# red glass barb breeding



## isthisusernamegoodenough (Dec 7, 2012)

so my red glass barbs keep breeding. i started with 2 males and 2 females along with other fish in my 46 gallon and now the barbs are breeding like crazy! i love that they're doing so well and this is my first experience with breeding fish so it's really exciting, but i am worried that once the babies keep coming and grow the problems going to get out of hand i guess i already know what i have to do and thats remove the females or males in the tank but i just thought maybe someone on here would know if theres anything else like slight temp. change that could stop the breeding? the first fry hatched almost two months ago and now i have around 10 fry of varying sizes.

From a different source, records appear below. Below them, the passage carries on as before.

(** [Wallet::save]: the file afterwards, and whether all went well. *)
Definition wallet_save (disk : Disk) (w : Wallet) (file : WalletText)
    : outcome ClientError unit * WalletText :=
  match to_bech32 (wal_address w) with
  | Ok address =>
      let f := jobj [("version", jint 1); ("sig_algo", jint (wal_sig_algo w));
        ("secret_key_hex", jstr (hex_encode (wal_secret_key w)));
        ("public_key_hex", jstr (hex_encode (wal_public_key w)));
        ("address", jstr address)]%string in
      match disk with
      | DiskTakes => (Ok tt, FileText (Some f))
      | DiskRefuses => (Err IoFailed, file)
      | DiskTears torn => (Err IoFailed, torn)
      end
  | Err e => (Err e, file)
  | Panic => (Panic, file)
  end.

Definition load_or_create (disk : Disk) (rng : bytes) (file : WalletText)
    : outcome ClientError Wallet * WalletText :=
  match file with
  | NoFile =>
      let w := wallet_generate rng in
      let '(saved, file) := wallet_save disk w file in
      (_ ← saved; Ok w, file)
  | FileText _ => (wallet_load file, file)
  end.

Definition wallet_sign (ft : Features) (rng : bytes) (w : Wallet) (msg : bytes)
    : outcome ClientError bytes :=
  map_err SignFailed (sign ft rng (wal_sig_algo w) (wal_secret_key w) msg).
End wallet.

(** ** Sending coin *)

Section send_coin.
Context `{Json} {W : Type} (send : HttpReq -> stm W unit HttpResp).
Context `{HashPrims} `{SigPrims} `{Hex} `{Bech32} {CT : Cbor TxBody} {CW : Cbor Witness}.
Context (ft : Features) (trim : string -> string).

(** The transaction and the witness the wallet signs for what the node says of its account. *)
Definition wallet_tx (w : Wallet) (info : AccountInfo) (to : AccountId) (amount fee : Z)
    (witness_hash : bytes) : TxBody :=
  {| tx_nonce := ai_nonce info; tx_from_account := wal_address w; tx_call := Transfer to amount;
     tx_fee_sat := fee; tx_gas_limit := 21000; tx_witness_hash := witness_hash |}.

Definition wallet_witness (w : Wallet) (info : AccountInfo) (sig : bytes) : Witness :=
  {| wit_sig_algo := wal_sig_algo w; wit_sig := sig;
     wit_pubkey := if ai_has_pubkey info then Known (wal_address w)
                   else Inline (wal_public_key w) |}.

Definition build_and_submit_tx (rng : bytes) (url : string) (w : Wallet)
    (to_str amount_str fee_str : string) : stm W ClientError string :=
  to ← lift_out (map_err BadRecipient (from_bech32 (trim to_str)));
  amount ← lift_out (ok_or BadAmount (parse_u 128 (trim amount_str)));
  fee ← lift_out (ok_or BadFee (parse_u 64 (trim fee_str)));
  info ← gui_get_account send url (wal_address w);
  sig ← lift_out (wallet_sign ft rng w
          (signing_hash (wallet_tx w info to amount fee (replicate 32 x00))));
  let witness := wallet_witness w info sig in
  let tx := wallet_tx w info to amount fee (witness_hash witness) in
  tx_buf ← lift_out (ok_or EncodeFailed (cbor_ser tx));
  wit_buf ← lift_out (ok_or EncodeFailed (cbor_ser witness));
  gui_submit_tx send url (hex_encode tx_buf) (hex_encode wit_buf).
End send_coin.

(** ** The mining worker *)

Record MinerTemplate := {
  mt_header : HeaderJson; mt_target : bytes; mt_txs_cbor_hex : list string;
  mt_witnesses_cbor_hex : list string;
}.

Section mining.
Context `{Json} {W : Type} (send : HttpReq -> stm W unit HttpResp).
Context `{HashPrims} `{Hex}.

(** What the mining tab shows of a node. *)
Record NodeInfo := {
  ni_chain_id : string; ni_tip_hash : string; ni_height : Z; ni_target_hex : string;
}.

Definition rpc_get_info (url : string) : stm W ClientError NodeInfo :=
  v ← gui_call send url "get_info" None;
  r ← lift_out (ok_or EmptyResult (jget "result" v));
  let text k := default EmptyString (as_str (index k r)) in
  mret {| ni_chain_id := text "chain_id"%string; ni_tip_hash := text "tip_hash"%string;
          ni_height := default 0 (as_u64 (index "height" r));
          ni_target_hex := text "target"%string |}.

(** [start]: the id and the stride of each worker, one at least. *)
Definition start (threads : nat) : list (nat * nat) :=
  let n := Nat.max threads 1 in (fun t => (t, n)) <$> seq 0 n.

(** [filter_map(as_str)] over an array, empty when it is no array. *)
Definition string_items (v : Value) : list string := omap as_str (default [] (as_array v)).

Definition rpc_get_template (url : string) : stm W ClientError MinerTemplate :=
  v ← gui_call send url "get_template" None;
  r ← lift_out (ok_or EmptyResult (jget "result" v));
  header ← lift_out (ok_or BadBody (read_header_json (index "header" r)));
  target ← lift_out (ok_or HexFailed (hex_decode (default EmptyString (as_str (index "target" r)))));
  if negb (is_array 32 target) then throw (BadTargetLength (length target))
  else
    mret {| mt_header := header; mt_target := target;
            mt_txs_cbor_hex := string_items (index "txs_cbor_hex" r);
            mt_witnesses_cbor_hex := string_items (index "witnesses_cbor_hex" r) |}.

Definition submit_block_value (header : HeaderJson) (txs witnesses : list string) : Value :=
  jobj [("header", header_json_value header); ("txs_cbor_hex", jarr (jstr <$> txs));
        ("witnesses_cbor_hex", jarr (jstr <$> witnesses))]%string.

Definition rpc_submit_block (url : string) (header : HeaderJson) (txs witnesses : list string)
    : stm W ClientError bool :=
  v ← gui_call send url "submit_block" (Some (submit_block_value header txs witnesses));
  mret (default false (r ← jget "result" v; as_bool (index "ok" r))).

Definition json_nonce (j : HeaderJson) (nonce : Z) : HeaderJson :=
  {| hj_version := hj_version j; hj_height := hj_height j; hj_parent := hj_parent j;
     hj_timestamp_ms := hj_timestamp_ms j; hj_bits := hj_bits j; hj_nonce := nonce;
     hj_tx_root := hj_tx_root j; hj_witness_root := hj_witness_root j;
     hj_state_root := hj_state_root j; hj_reflect_root := hj_reflect_root j;
     hj_coinbase := hj_coinbase j; hj_sig_algo := hj_sig_algo j; hj_hash_algo := hj_hash_algo j |}.

Definition json_coinbase (j : HeaderJson) (coinbase : bytes) : HeaderJson :=
  {| hj_version := hj_version j; hj_height := hj_height j; hj_parent := hj_parent j;
     hj_timestamp_ms := hj_timestamp_ms j; hj_bits := hj_bits j; hj_nonce := hj_nonce j;
     hj_tx_root := hj_tx_root j; hj_witness_root := hj_witness_root j;
     hj_state_root := hj_state_root j; hj_reflect_root := hj_reflect_root j;
     hj_coinbase := hex_encode coinbase; hj_sig_algo := hj_sig_algo j;
     hj_hash_algo := hj_hash_algo j |}.

(** [TryFrom<&HeaderJson> for BlockHeader] and its [h32], a repetition of the node's. *)
Definition h32 (s : string) : outcome ClientError bytes :=
  v ← ok_or HexFailed (hex_decode s);
  if negb (is_array 32 v) then Err BadBody else Ok v.

Definition gui_header (j : HeaderJson) : outcome ClientError BlockHeader :=
  parent ← h32 (hj_parent j);
  tx_root ← h32 (hj_tx_root j);
  witness_root ← h32 (hj_witness_root j);
  state_root ← h32 (hj_state_root j);
  reflect_root ← h32 (hj_reflect_root j);
  coinbase ← h32 (hj_coinbase j);
  Ok {| bh_version := hj_version j; bh_height := hj_height j; bh_parent := parent;
        bh_timestamp_ms := hj_timestamp_ms j; bh_bits := hj_bits j; bh_nonce := hj_nonce j;
        bh_tx_root := tx_root; bh_witness_root := witness_root; bh_state_root := state_root;
        bh_reflect_root := reflect_root; bh_coinbase := coinbase;
        bh_sig_algo := hj_sig_algo j; bh_hash_algo := hj_hash_algo j |}.

(** The inner loop of [worker]: at most [k] nonces.  It returns the header it ends on,
    whether that header is to be submitted, and the number of hashes. *)
Fixpoint mine_batch (k : nat) (target : bytes) (stride : Z) (j : HeaderJson)
    : HeaderJson * bool * nat :=
  match k with
  | O => (j, false, O)
  | S k =>
      match gui_header j with
      | Ok hdr =>
          if meets_target (hash_header hdr) target then (j, true, 1%nat)
          else
            let '(j', found, n) :=
              mine_batch k target stride
                (json_nonce j (wrapping_add 64 (hj_nonce j) stride)) in
            (j', found, S n)
      | _ => (j, false, O)
      end
  end.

I really feel guilty about taking them to the fish store because i'm worried they'll die in the process or after they're there but i don't want an overcrowded tank. thanks and sorry that was so long.


----------



## Byron (Mar 7, 2009)

I'm not sure what species a "red glass barb" is, but it may be a colour variant of the Rosy Barb which is Pethia conchonius. This species along with some other was formerly in the Puntius genus [see profile for more, click shaded name].

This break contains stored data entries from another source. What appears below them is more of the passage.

(* ===== verification/DoubleSend.v ===== *)
(** * DoubleSend: two payments of one account before a block
    (crates/state/src/apply.rs, crates/node/src/mempool.rs, crates/gui/src/main.rs)

    Pass 1 of [apply_block] checks every nonce against the store before the block, so a
    block holds at most one transaction of an account.  The pool takes any number of them,
    and the wallet takes its nonce from the ledger, not from the pool: two payments it sends
    before the next block are pooled with one nonce, and from then on no template is minable. *)

From S2P Require Export SelfMiner NoPanic ClientProps.

Local Open Scope Z_scope.

Section ledger.
Context {St : Type} `{StateStoreLaws St} `{HashPrims} `{SigPrims} `{StateCodecs}.
Context (ft : Features).

(** A staged transaction whose nonce the account has passed can not be applied any more. *)
Lemma moves_valid_passed staged accts st :
  (forall id, acc_nonce (accts id) <= u_max 64) -> moves_valid staged accts -> st ∈ staged ->
  acc_nonce (accts (st_from_account st)) <= st_expected_nonce st.
Proof.
  revert accts. induction staged as [|tx staged IH]; intros accts Hmax Hv Hin; [by apply elem_of_nil in Hin|].
  destruct Hv as (Hn & _ & Hv). apply elem_of_cons in Hin as [->|Hin]; [lia|].
  assert (forall id, acc_nonce (accts id) <= acc_nonce (move_account tx accts id) <= u_max 64) as Hm.
  { intros id. rewrite move_nonce. specialize (Hmax id). case_decide; [|lia]. unfold saturating_add. lia. }
  specialize (IH (move_account tx accts) (fun id => proj2 (Hm id)) Hv Hin).
  pose proof (Hm (st_from_account st)). lia.
Qed.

Be grateful your fish are spawning. That means they are obviously healthy and happy with their environment. If we provide what a fish species requires to be healthy, most will then spawn, and all of us consider this an achievement. Aside from separating the fish, anything you do to stop spawning such as temperature changes or inappropriate environmental or water conditions, etc, would obviously involve harming the fish, and I'm sure you don't want to do this.

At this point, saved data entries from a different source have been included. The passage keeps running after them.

(* ===== verification/Window.v ===== *)
(** * Window: the wallet and miner window (crates/gui/src/main.rs, crates/gui/ui/app.slint,
    crates/gui/src/miner.rs, crates/gui/src/wallet.rs)

    The window as a machine: its properties, the wallet in memory and the one on disk, and the
    miners it has started.  Its events are the callbacks of the buttons, the two timers, edits
    of the fields, and the work of the mining threads, in any order, over any network.  The
    toolkit calls callbacks and timers one at a time; the mining threads run beside them, and
    a turn of a thread is one event here.  The intensity is the slider's value, rounded. *)

From S2P Require Export Text Client.

Local Open Scope Z_scope.

(** ** Where the wallet is *)

Inductive Target := Windows | MacOs | OtherTarget.

(** [PathBuf::join] of a relative path. *)
Definition path_join (sep base p : string) : string :=
  if bool_decide (base = "") then p
  else if bool_decide (String.substring (String.length base - String.length sep) (String.length sep) base = sep)
  then base +:+ p else base +:+ sep +:+ p.

Definition dirs_path (target : Target) (env : string -> option string) : option string :=
  match target with
  | Windows => (fun p => path_join "\" p "PyGrove") <$> env "APPDATA"
  | MacOs => (fun h => path_join "/" h "Library/Application Support/PyGrove") <$> env "HOME"
  | OtherTarget =>
      (fun p => path_join "/" p "pygrove") <$>
        match env "XDG_CONFIG_HOME" with
        | Some c => Some c
        | None => (fun h => path_join "/" h ".config") <$> env "HOME"
        end
  end.

Definition default_path (target : Target) (env : string -> option string) : string :=
  match dirs_path target env with
  | Some base => path_join (match target with Windows => "\" | _ => "/" end) base "wallet.json"
  | None => "pygrove-wallet.json"
  end.

(** ** The window *)

(** The properties of [AppWindow]: texts by name, and the others. *)
Record UI := {
  ui_text : gmap string string;
  ui_mining_on : bool;
  ui_device_index : Z;
  ui_intensity : Z;
  ui_cpu_cores : Z;
}.

Definition prop (k : string) (ui : UI) : string := default "" (ui_text ui !! k).
Definition set_prop (k v : string) (ui : UI) : UI := {|
  ui_text := <[k := v]> (ui_text ui); ui_mining_on := ui_mining_on ui;
  ui_device_index := ui_device_index ui; ui_intensity := ui_intensity ui;
  ui_cpu_cores := ui_cpu_cores ui |}.
Definition set_props (kvs : list (string * string)) (ui : UI) : UI :=
  foldl (fun ui kv => set_prop kv.1 kv.2 ui) ui kvs.
Definition set_mining_on (b : bool) (ui : UI) : UI := {|
  ui_text := ui_text ui; ui_mining_on := b; ui_device_index := ui_device_index ui;
  ui_intensity := ui_intensity ui; ui_cpu_cores := ui_cpu_cores ui |}.
Definition set_device (n : Z) (ui : UI) : UI := {|
  ui_text := ui_text ui; ui_mining_on := ui_mining_on ui; ui_device_index := n;
  ui_intensity := ui_intensity ui; ui_cpu_cores := ui_cpu_cores ui |}.
Definition set_intensity (n : Z) (ui : UI) : UI := {|
  ui_text := ui_text ui; ui_mining_on := ui_mining_on ui; ui_device_index := ui_device_index ui;
  ui_intensity := n; ui_cpu_cores := ui_cpu_cores ui |}.
Definition set_cores (n : Z) (ui : UI) : UI := {|
  ui_text := ui_text ui; ui_mining_on := ui_mining_on ui; ui_device_index := ui_device_index ui;
  ui_intensity := ui_intensity ui; ui_cpu_cores := n |}.

(** The values [app.slint] declares. *)
Definition AppWindow_new : UI := {|
  ui_text := list_to_map
    [("wallet_address", "—"); ("wallet_pubkey", "—"); ("balance_sat", "0"); ("wallet_nonce", "0");
     ("send_to", ""); ("send_amount", ""); ("send_fee", "100"); ("send_status", "");
     ("block_height", "0"); ("regime", "equilibrium"); ("halving_progress", "0 / 210000");
     ("reward_sat", "5000000000"); ("rpc_url", "http://66.42.93.85:8545"); ("mine_status", "idle");
     ("hashrate", "0 H/s"); ("accepted", "0"); ("rejected", "0"); ("current_target", "—");
     ("node_tip_hash", "—"); ("node_chain_id", "—")];
  ui_mining_on := false; ui_device_index := 0; ui_intensity := 4; ui_cpu_cores := 1 |}.

(** A miner that was started: what its threads share, and how many they are. *)
Record MinerRun := {
  mr_url : string;
  mr_threads : nat;
  mr_coinbase : bytes;
  mr_stop : bool;
  mr_counters : Counters;
}.

(** [win_miners] holds every miner that was started, the latest last; the slot names the one
    whose handle the window holds.  [win_sample] is the last reading of its hash counter. *)
Record Window `{Json} := {
  win_ui : UI;
  win_wallet : option Wallet;
  win_file : WalletText;
  win_miners : list MinerRun;
  win_slot : option nat;
  win_sample : Z * Z;
}.

Section window.
Context `{Json} {W : Type} (send : HttpReq -> stm W unit HttpResp).
Context `{HashPrims} `{SigPrims} `{Hex} `{Bech32} {CT : Cbor TxBody} {CW : Cbor Witness}.
Context (ft : Features) (trim : string -> string).
(** The texts of errors, and of a hash rate from hashes and milliseconds. *)
Context (error_text : ClientError -> string) (rate_text : Z -> Z -> string).

Definition set_ui (ui : UI) (win : Window) : Window := {|
  win_ui := ui; win_wallet := win_wallet win; win_file := win_file win;
  win_miners := win_miners win; win_slot := win_slot win; win_sample := win_sample win |}.
Definition show (kvs : list (string * string)) (win : Window) : Window :=
  set_ui (set_props kvs (win_ui win)) win.
Definition set_miners (ms : list MinerRun) (slot : option nat) (win : Window) : Window := {|
  win_ui := win_ui win; win_wallet := win_wallet win; win_file := win_file win;
  win_miners := ms; win_slot := slot; win_sample := win_sample win |}.
Definition set_wallet (w : option Wallet) (file : WalletText) (win : Window) : Window := {|
  win_ui := win_ui win; win_wallet := w; win_file := file;
  win_miners := win_miners win; win_slot := win_slot win; win_sample := win_sample win |}.
Definition set_sample (s : Z * Z) (win : Window) : Window := {|
  win_ui := win_ui win; win_wallet := win_wallet win; win_file := win_file win;
  win_miners := win_miners win; win_slot := win_slot win; win_sample := s |}.

(** The bech32 text of an address; the encoder does not fail on one. *)
Definition wallet_text (w : Wallet) : string := default "" (bech32_encode ADDRESS_HRP (wal_address w)).

(** ** Starting *)

Definition wallet_path (target : Target) (env : string -> option string) : string :=
  default_path target env.

(** [main] up to the event loop, with the wallet file found at [path]. *)
Definition window_start (cores now : Z) (disk : Disk) (rng : bytes) (path : string)
    (file : WalletText) : Window :=
  let ui := set_props
    [("balance_sat", "0"); ("block_height", "0"); ("regime", "equilibrium");
     ("halving_progress", "0 / 210000"); ("reward_sat", "5000000000")] AppWindow_new in
  let ui := set_intensity (Z.max (cores / 2) 1) (set_cores cores ui) in
  let '(loaded, file) := load_or_create disk rng file in
  let '(ui, wallet) :=
    match loaded with
    | Ok w =>
        (set_props [("wallet_address", wallet_text w); ("wallet_pubkey", hex_encode (wal_public_key w));
                    ("send_status", "wallet: " +:+ path)] ui, Some w)
    | Err e => (set_props [("wallet_address", "(no wallet)");
                           ("send_status", "wallet load failed: " +:+ error_text e)] ui, None)
    | Panic => (ui, None)
    end in
  {| win_ui := ui; win_wallet := wallet; win_file := file; win_miners := []; win_slot := None;
     win_sample := (now, 0) |}.

(** ** Callbacks *)

Definition connect_clicked (win : Window) (world : W) : Window * W :=
  match rpc_get_info send (prop "rpc_url" (win_ui win)) world with
  | (Ok info, world) =>
      (show [("node_chain_id", ni_chain_id info); ("node_tip_hash", ni_tip_hash info);
             ("block_height", pretty (ni_height info)); ("current_target", ni_target_hex info);
             ("mine_status", "connected")] win, world)
  | (Err e, world) => (show [("mine_status", "err: " +:+ error_text e)] win, world)
  | (Panic, world) => (win, world)
  end.

Definition stopped (m : MinerRun) : MinerRun := {|
  mr_url := mr_url m; mr_threads := mr_threads m; mr_coinbase := mr_coinbase m; mr_stop := true;
  mr_counters := mr_counters m |}.

(** [miner::start]: the handle of the new threads. *)
Definition miner_start (url : string) (threads : nat) (coinbase : bytes) : MinerRun := {|
  mr_url := url; mr_threads := Nat.max threads 1; mr_coinbase := coinbase; mr_stop := false;
  mr_counters := {| ct_hashes := 0; ct_accepted := 0; ct_rejected := 0 |} |}.

Definition mine_toggle (win : Window) : Window :=
  match win_slot win with
  | Some i =>
      let win := set_miners (alter stopped i (win_miners win)) None win in
      show [("mine_status", "stopped")] (set_ui (set_mining_on false (win_ui win)) win)
  | None =>
      if negb (ui_device_index (win_ui win) =? 0)
      then show [("mine_status", "GPU mining lands in v0.2")] win
      else
        let threads := Z.to_nat (Z.max (ui_intensity (win_ui win)) 1) in
        let coinbase := from_option (fun w => pad_to_32 (wal_address w)) (replicate 32 Byte.x00)
                          (win_wallet win) in
        let m := miner_start (prop "rpc_url" (win_ui win)) threads coinbase in
        let win := set_miners (win_miners win ++ [m]) (Some (length (win_miners win))) win in
        show [("mine_status", "mining (" +:+ pretty threads +:+ " threads) → wallet")]
          (set_ui (set_mining_on true (win_ui win)) win)
  end.

(** [clipboard]: the clipboard took the text, or why not. *)
Definition copy_address (clipboard : option string) (win : Window) : Window :=
  match win_wallet win with
  | None => show [("send_status", "no wallet loaded")] win
  | Some w =>
      match clipboard with
      | None => show [("send_status", "copied: " +:+ wallet_text w)] win
      | Some e => show [("send_status", "copy failed: " +:+ e)] win
      end
  end.

Definition regenerate_wallet (disk : Disk) (rng : bytes) (win : Window) : Window :=
  let new := wallet_generate rng in
  let '(saved, file) := wallet_save disk new (win_file win) in
  match saved with
  | Ok _ =>
      set_wallet (Some new) file
        (show [("wallet_address", wallet_text new); ("wallet_pubkey", hex_encode (wal_public_key new));
               ("balance_sat", "0"); ("wallet_nonce", "0");
               ("send_status", "regenerated → " +:+ wallet_text new)] win)
  | Err e =>
      set_wallet (win_wallet win) file (show [("send_status", "regenerate failed: " +:+ error_text e)] win)
  | Panic => win
  end.

Definition send_clicked (rng : bytes) (win : Window) (world : W) : Window * W :=
  let ui := win_ui win in
  let '(result, world) :=
    match win_wallet win with
    | Some w => build_and_submit_tx send ft trim rng (prop "rpc_url" ui) w (prop "send_to" ui)
                  (prop "send_amount" ui) (prop "send_fee" ui) world
    | None => (Err IoFailed, world)
    end in
  match result with
  | Ok hash => (show [("send_status", "submitted: " +:+ hash); ("send_amount", ""); ("send_to", "")] win, world)
  | Err e =>
      (show [("send_status", "error: " +:+ (if win_wallet win then error_text e else "no wallet loaded"))] win,
       world)
  | Panic => (win, world)
  end.

(** ** Timers *)

Definition counters_tick (now : Z) (win : Window) : Window :=
  match win_slot win ≫= fun i => win_miners win !! i with
  | Some m =>
      let c := mr_counters m in
      let '(prev_t, prev_h) := win_sample win in
      let dt := Z.max (now - prev_t) 1 in
      show [("hashrate", rate_text (Z.max (ct_hashes c - prev_h) 0) dt);
            ("accepted", pretty (ct_accepted c)); ("rejected", pretty (ct_rejected c))]
        (set_sample (now, ct_hashes c) win)
  | None => win
  end.

Definition balance_tick (win : Window) (world : W) : Window * W :=
  match win_wallet win with
  | None => (win, world)
  | Some w =>
      match gui_get_account send (prop "rpc_url" (win_ui win)) (wal_address w) world with
      | (Ok info, world) =>
          (show [("balance_sat", pretty (ai_balance_sat info)); ("wallet_nonce", pretty (ai_nonce info))] win,
           world)
      | (_, world) => (win, world)
      end
  end.

(** ** Events *)

Inductive WinEvent `{Json} :=
| Connect
| MineToggle
| CopyAddress (clipboard : option string)
| Regenerate (disk : Disk) (rng : bytes)
| SendClicked (rng : bytes)
| CountersTick (now : Z)
| BalanceTick
| EditText (field text : string)
| EditDevice (n : Z)
| EditIntensity (n : Z)
| Work (miner thread batches : nat).

(** A turn of a thread of a miner that has not been stopped. *)
Definition miner_work (i thread batches : nat) (win : Window) (world : W) : Window * W :=
  match win_miners win !! i with
  | Some m =>
      if mr_stop m || negb (thread <? mr_threads m)%nat then (win, world)
      else
        let '(c, world) := worker_turn send (Z.of_nat thread) (Z.of_nat (mr_threads m)) (mr_url m)
                             (mr_coinbase m) batches (mr_counters m) world in
        (set_miners (alter (fun m => {| mr_url := mr_url m; mr_threads := mr_threads m;
            mr_coinbase := mr_coinbase m; mr_stop := mr_stop m; mr_counters := c |}) i (win_miners win))
          (win_slot win) win, world)
  | None => (win, world)
  end.

(** The fields the window lets one edit. *)
Definition editable (field : string) : bool :=
  existsb (String.eqb field) ["rpc_url"; "send_to"; "send_amount"; "send_fee"].

Definition win_step (st : Window * W) (e : WinEvent) : Window * W :=
  let '(win, world) := st in
  match e with
  | Connect => connect_clicked win world
  | MineToggle => (mine_toggle win, world)
  | CopyAddress clipboard => (copy_address clipboard win, world)
  | Regenerate disk rng => (regenerate_wallet disk rng win, world)
  | SendClicked rng => send_clicked rng win world
  | CountersTick now => (counters_tick now win, world)
  | BalanceTick => balance_tick win world
  | EditText field text => (if editable field then show [(field, text)] win else win, world)
  | EditDevice n => (set_ui (set_device n (win_ui win)) win, world)
  | EditIntensity n => (set_ui (set_intensity n (win_ui win)) win, world)
  | Work i thread batches => miner_work i thread batches win world
  end.

Definition win_run (st : Window * W) (es : list WinEvent) : Window * W := foldl win_step st es.
End window.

Most of us have fish in community tanks that spawn but other fish are quick to eat eggs or fry should the eggs survive to hatch. Obviously if fry are surviving to the extent you describe there must be plenty of cover for them, and sufficient minuscule food. Natural predation by other fish in the tank is the best way to limit fry. And by this, I simply mean having sufficient fish in the community so that the survival rate of fry will be much less.

Byron.


----------